それは一隻の宇宙船を失うというだけではない。そこに残された記録も、人類がこの宙域で築いた歴史の断片も、永遠に失われるということだ。
結論は決まっていた。
「なら決まりだ。ガス回収を継続しつつ、目標に接近。サルベージを行う」
各部署から復唱が返り、ブリッジが再び喧騒を取り戻していく。
曳航設備の確認、回収班への連絡、接近ルートの再計算が同時進行で始まり、先ほどまで観測映像を見つめていたオペレーター達もそれぞれの持ち場へ意識を戻していた。

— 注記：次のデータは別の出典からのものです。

Lemma lor_high b c : 0 <= b <= 64 -> 0 <= c < 2 ^ 64 -> Z.lor c (2 ^ 64 - 2 ^ b) = c mod 2 ^ b + (2 ^ 64 - 2 ^ b).
Proof.
  intros Hb Hc. assert (2 ^ 64 = 2 ^ (64 - b) * 2 ^ b) as E by (rewrite <- Z.pow_add_r by lia; f_equal; lia).
  pose proof (Z.mod_pos_bound c (2 ^ b) ltac:(lia)) as Hm.
  assert (0 <= c / 2 ^ b < 2 ^ (64 - b)) as Hq.
  { split; [apply Z.div_pos; lia|]. apply Z.div_lt_upper_bound; lia. }
  pose proof (Z.div_mod c (2 ^ b) ltac:(lia)) as Hd. rewrite Z.mul_comm in Hd.
  replace (2 ^ 64 - 2 ^ b) with ((2 ^ (64 - b) - 1) * 2 ^ b + 0) by (rewrite E; ring).
  replace (c mod 2 ^ b + ((2 ^ (64 - b) - 1) * 2 ^ b + 0)) with ((2 ^ (64 - b) - 1) * 2 ^ b + c mod 2 ^ b) by ring.
  rewrite Hd at 1. apply Z.bits_inj'. intros i Hi. rewrite Z.lor_spec, !testbit_split by lia. case_if.
  - by rewrite Z.bits_0, orb_false_r.
  - rewrite testbit_ones by lia. destruct (Z.ltb_spec (i - b) (64 - b)); [by rewrite orb_true_r|].
    rewrite <- (Z.mod_small (c / 2 ^ b) (2 ^ (64 - b))) by lia. by rewrite Z.mod_pow2_bits_high by lia.
Qed.

Lemma i64_u64 z : i64 (u64 z) = i64 z.
Proof. by apply swrap_wrap. Qed.

Lemma swrap_cases b u : 0 < b -> 0 <= u < 2 ^ b -> swrap b u = if u <? 2 ^ (b - 1) then u else u - 2 ^ b.
Proof.
  intros Hb Hu. pose proof (pow2_half b Hb) as Hh. case_if; [apply swrap_small; lia|].
  rewrite (swrap_congr b u (u - 2 ^ b)); [|lia|exists 1; lia]. apply swrap_small; lia.
Qed.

その様子を眺めながら、私は観測席へ向けて視線を送る。
「ところで、識別照合は終わったか?」
「はい。先程結果が出ました」
映像の横に識別情報が表示された。
「当該艦は第四十三開拓移民船団所属艦艇――」
オペレーターの声を聞きながら、私は再び映像へ目を向けた。ヘリオンを背に漂う宇宙船は、今もゆっくりと雲海へと沈みつつある。
表示された識別情報が意味するものを、この時の私達はまだ理解していなかった。
だが、静かに沈みゆくその姿を前に、ブリッジに満ちていた喧騒が、いつしか張り詰めた沈黙へと変わっていくのを感じた。
失われた開拓移民船団の痕跡。
その中に何が残されているのか――答えは、手の届く場所にあった。